Stock investors are not expecting any market-specific measures in the budget though sectoral reliefs across the economy may perk up specific scrips, the sombre mood reinforced by a more-than-2500 crash in the Sensex last week.
The budgets have largely been disappointing to markets during the tenure of the NDA since 2014: they have fallen on five occasions the day of its presentation. Exactly a year ago, the Sensex had crashed 988 points — its steepest fall on a budget day in six years .
However, this time around, there may be some relief for investors as the markets have seen a sell-off before the budget presentation.
During the week before the key event, the 30-share BSE benchmark crashed 2592.77 points or 5.30 per cent while the Nifty has lost more than 737.30 points and it is now below the psychological 14000 mark at 13634.60.
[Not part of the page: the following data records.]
Definition note_repair (e : CellEmitter) (channel_id : Z) : CellEmitter :=
  alter_stream (fun s => with_pending_repair s true) channel_id e.

Definition take_pending_repair (e : CellEmitter) (channel_id : Z) : CellEmitter * bool :=
  match em_streams e !! channel_id with
  | None => (e, false)
  | Some stream =>
      (alter_stream (fun s => with_pending_sync_snapshot (with_pending_repair s false) false)
         channel_id e,
       so_pending_repair stream || so_pending_sync_snapshot stream)
  end.

Definition set_pending_sync_snapshot (e : CellEmitter) (channel_id : Z) (owed : bool) : CellEmitter :=
  alter_stream (fun s => with_pending_sync_snapshot s owed) channel_id e.

Definition sync_snapshot_owed (e : CellEmitter) (channel_id : Z) : bool :=
  match em_streams e !! channel_id with Some s => so_pending_sync_snapshot s | None => false end.

(** [enabled && core_valid], the filter every emission applies. *)
Definition live_stream (stream : StreamOutput) : bool := so_enabled stream && so_core_valid stream.

Definition has_enabled_stream (e : CellEmitter) (channel_id : Z) : bool :=
  match em_streams e !! channel_id with Some s => live_stream s | None => false end.

(** The channels a filter of the streams selects. *)
Definition watched_channels (e : CellEmitter) : list Z :=
  fst <$> base.filter (fun entry => live_stream entry.2 = true) (map_to_list (em_streams e)).

Definition unready (delivery : StreamDelivery) : StreamDelivery :=
  mkStreamDelivery (cursor delivery) false (baseline_dirty delivery).

Definition abandon_cursor (delivery : StreamDelivery) : StreamDelivery :=
  mkStreamDelivery None (baseline_ready delivery) (baseline_dirty delivery).

(** [deliveries.entry(sink_id).or_default()], then an update of it. *)
Definition on_delivery (f : StreamDelivery -> StreamDelivery) (sink_id : string)
    (deliveries : gmap string StreamDelivery) : gmap string StreamDelivery :=
  <[sink_id := f (default StreamDelivery_default (deliveries !! sink_id))]> deliveries.

(** The body of [force_baseline_for_sink] for one watched channel. *)
Definition force_baseline_on (sink_id : string) (e : CellEmitter) (channel_id : Z) : CellEmitter :=
  let e := alter_stream
             (fun s => with_sink_deliveries s
                         (on_delivery unready sink_id (abandon_cursor <$> so_deliveries s)))
             channel_id e in
  note_dirty (mark_stream_delivery_dirty e channel_id) channel_id.

Definition force_baseline_for_sink (e : CellEmitter) (sink_id : string) : CellEmitter :=
  foldl (force_baseline_on sink_id) e (watched_channels e).

Definition register_sink (e : CellEmitter) (sink_id : string) : CellEmitter :=
  force_baseline_for_sink (sinks_register e sink_id) sink_id.

Definition unregister_sink (e : CellEmitter) (sink_id : string) : CellEmitter :=
  if contains e sink_id then forget_sink_records (sinks_unregister e sink_id) sink_id else e.

Definition suspend_delivery (sink_id : string) (s : StreamOutput) : StreamOutput :=
  with_sink_deliveries s (alter (fun _ => StreamDelivery_default) sink_id (so_deliveries s)).

Definition suspend_sink (e : CellEmitter) (sink_id : string) : CellEmitter :=
  let '(e, suspended) := sinks_suspend e sink_id in
  if suspended then with_streams e (suspend_delivery sink_id <$> em_streams e) else e.

Definition resume_sink (e : CellEmitter) (sink_id : string) : CellEmitter :=
  let '(e, resumed) := sinks_resume e sink_id in
  if resumed then force_baseline_for_sink e sink_id else e.

(** ** Draining a parked full ([snapshot_cursor_drain.rs]) *)

Inductive SnapshotDrain := NoCursor | BaselineComplete (work_owed : bool) | Blocked.

Definition parked_cursor (e : CellEmitter) (channel_id : Z) (sink_id : string) :
    option SnapshotCursor :=
  stream ← em_streams e !! channel_id; delivery ← so_deliveries stream !! sink_id; cursor delivery.

(** What [advance_cursor] leaves of a delivery whose part was sent. *)
Definition advance (parked : SnapshotCursor) (delivery : StreamDelivery) : StreamDelivery :=
  let next := S (cur_next_part parked) in
  if (next <? length (cur_parts parked))%nat
  then
    mkStreamDelivery
      (Some (mkSnapshotCursor (cur_stream_id parked) (cur_snapshot_id parked) (cur_seq parked)
               (cur_parts parked) next (cur_timings parked)))
      (baseline_ready delivery) (baseline_dirty delivery)
  else mkStreamDelivery None true (baseline_dirty delivery).

Definition advance_cursor (e : CellEmitter) (channel_id : Z) (sink_id snapshot_id : string) :
    CellEmitter * bool :=
  match parked_cursor e channel_id sink_id with
  | None => (e, false)
  | Some parked =>
      if negb (String.eqb (cur_snapshot_id parked) snapshot_id) then (e, false)
      else
        (alter_stream (fun s => with_sink_deliveries s (alter (advance parked) sink_id (so_deliveries s)))
           channel_id e, true)
  end.

(** One sink's parked parts, until its last or its first refusal; each turn
    sends a part, or is the last. *)
Fixpoint drain_sink_cursor `{SinkTransport} (fuel : nat) (e : CellEmitter) (channel_id : Z)
    (sink_id : string) : CellEmitter :=
  match fuel with
  | O => e
  | S fuel =>
      if negb (contains e sink_id) then forget_sink_records e sink_id
      else if negb (is_active e sink_id) then e
      else
        match parked_cursor e channel_id sink_id with
        | None => e
        | Some parked =>
            match cur_parts parked !! cur_next_part parked with
            | None => e
            | Some part =>
                let '(e, answer) := send_part_to_sink e channel_id sink_id part (cur_timings parked) in
                match answer with
                | Sent =>
                    let '(e, advanced) := advance_cursor e channel_id sink_id (cur_snapshot_id parked) in
                    if advanced then drain_sink_cursor fuel e channel_id sink_id else e
                | _ => if contains e sink_id then e else drain_sink_cursor fuel e channel_id sink_id
                end
            end
        end
  end.

(** Enough turns for what the cursor still owes. *)
Definition drain_fuel (e : CellEmitter) (channel_id : Z) (sink_id : string) : nat :=
  match parked_cursor e channel_id sink_id with
  | None => 2
  | Some parked => 2 + (length (cur_parts parked) - cur_next_part parked)
  end.

Definition parked_sinks (e : CellEmitter) (channel_id : Z) : list string :=
  match em_streams e !! channel_id with
  | None => []
  | Some stream =>
      fst <$> base.filter (fun entry => is_Some (cursor entry.2)) (map_to_list (so_deliveries stream))
  end.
“Two good things have happened before this budget. First there has been a correction in the markets and second we do not have high expectations about this budget. In fact, less than 24 hours before its presentation, we are wondering what it could bring to the table. Therefore, the markets may not see a big fall,’’ says Arun Kejriwal, director, KRIS an investment advisory firm.
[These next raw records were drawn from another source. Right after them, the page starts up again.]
(* ===== verification/CellEmissions.v ===== *)
(** * CellEmissions: every operation and emission keeps the delivery records true

    The operations of [CellEmitter] and [CellCadence] keep the invariant of
    [CellDeliveries] for the channel they serve and for every other. *)
From Stdlib Require Import Ascii String.
From S2P Require Export CellDeliveries.

(** ** What an operation on one channel may do to the others *)

Record evolves (ch : Z) (e e' : CellEmitter) : Prop := {
  ev_sinks : forall sid, em_sinks e' !! sid = Some false -> em_sinks e !! sid = Some false;
  ev_received : forall sid ch', ch' <> ch -> received (em_log e') sid ch' = received (em_log e) sid ch';
  ev_deliveries : forall ch' sid d', ch' <> ch -> delivery_at e' ch' sid d' ->
    (exists d, delivery_at e ch' sid d /\ weaker d d') \/ idle d';
}.

#[global] Instance evolves_preorder ch : PreOrder (evolves ch).
Proof.
  split.
  - intros e. constructor; [done|done|]. intros ch' sid d' _ Hd. left. exists d'.
    split; [done|apply weaker_refl].
  - intros e1 e2 e3 [S1 R1 D1] [S2 R2 D2]. constructor; [by auto| |].
    + intros sid ch' Hne. by rewrite R2, R1.
    + intros ch' sid d3 Hne H3. destruct (D2 ch' sid d3 Hne H3) as [(d2 & H2 & W2)|]; [|by right].
      destruct (D1 ch' sid d2 Hne H2) as [(d1 & H1 & W1)|Hi].
      * left. exists d1. split; [done|]. by eapply weaker_trans.
      * right. by eapply idle_weaker.
Qed.

Lemma lesser_evolves ch e e' : lesser e e' -> evolves ch e e'.
Proof.
  intros [E1 E2 Hd]. constructor; [by rewrite E1|by rewrite E2|].
  intros ch' sid d' _ Hat. destruct (Hd ch' sid d' Hat) as [|[Hi _]]; [by left|by right].
Qed.

Lemma channel_inv_evolves `{WireSizes} ch e e' committed r :
  sr_channel_id r <> ch -> evolves ch e e' -> channel_inv e committed r -> channel_inv e' committed r.
Proof.
  intros Hne [Es Er Ed] Hc stream sid d Hs Hdel.
  destruct (Ed (sr_channel_id r) sid d Hne) as [(d0 & (s0 & Hs0 & Hd0) & Hw)|Hi];
    [by exists stream| |by apply delivery_inv_idle].
  apply (delivery_inv_weaker _ _ _ _ _ _ _ Hw).
  destruct (Hc s0 sid d0 Hs0 Hd0) as [Hl Hr Hp]. constructor.
  - intros Hlive. destruct (Hl Hlive) as (Hf & Hrest). split; [|done]. intros Hfalse. by apply Hf, Es.
  - intros Hready. rewrite Er by done. by apply Hr.
  - intros p Hcur. rewrite Er by done. by apply Hp.
Qed.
An analyst with a domestic brokerage here added that investors are going into the budget with lighter positions and that expectations are muted as the government has so far desisted from announcing big-bang stimulus measures to boost growth after the Covid-19 pandemic. He, however, added that the markets will also focus on the proposals and that any coronavirus cess on high income individuals or companies may not be taken positively.
Brokerages, however, do have sector-specific expectations. For the banking sector, it includes a bad bank, a bank investment company that will take over the government’s stake in the 12 public sector banks. Some even expect a bold announcement in the form of privatisation of some of these banks apart from continuing their consolidation so as to bring down the number of state-owned lenders to four.
They also expect a higher deduction on housing loans and reduction in long term capital gains rate on real estate assets to 10 per cent with their holding period also reduced to 12 months from 24 months.
Some optimists are looking forward to some good news on the long-term capital gains (LTCG) on listed shares. “Among the key expectations, the investors will look forward to the abolition of long-term capital gains tax or redefining long term to two years and reducing the taxation to nil, while further allow indexation benefits to equity mutual funds and some relief on dividend distribution tax in hands of investors,’’ says Nitin Aggarwal, CEO, Religare Broking.
A note from Centrum says that the budget will prioritise growth-oriented measures so that the momentum of recovery is sustained. The emphasis is likely to be on the revitalisation of durable consumption impulses as the supply side measures have already been implemented.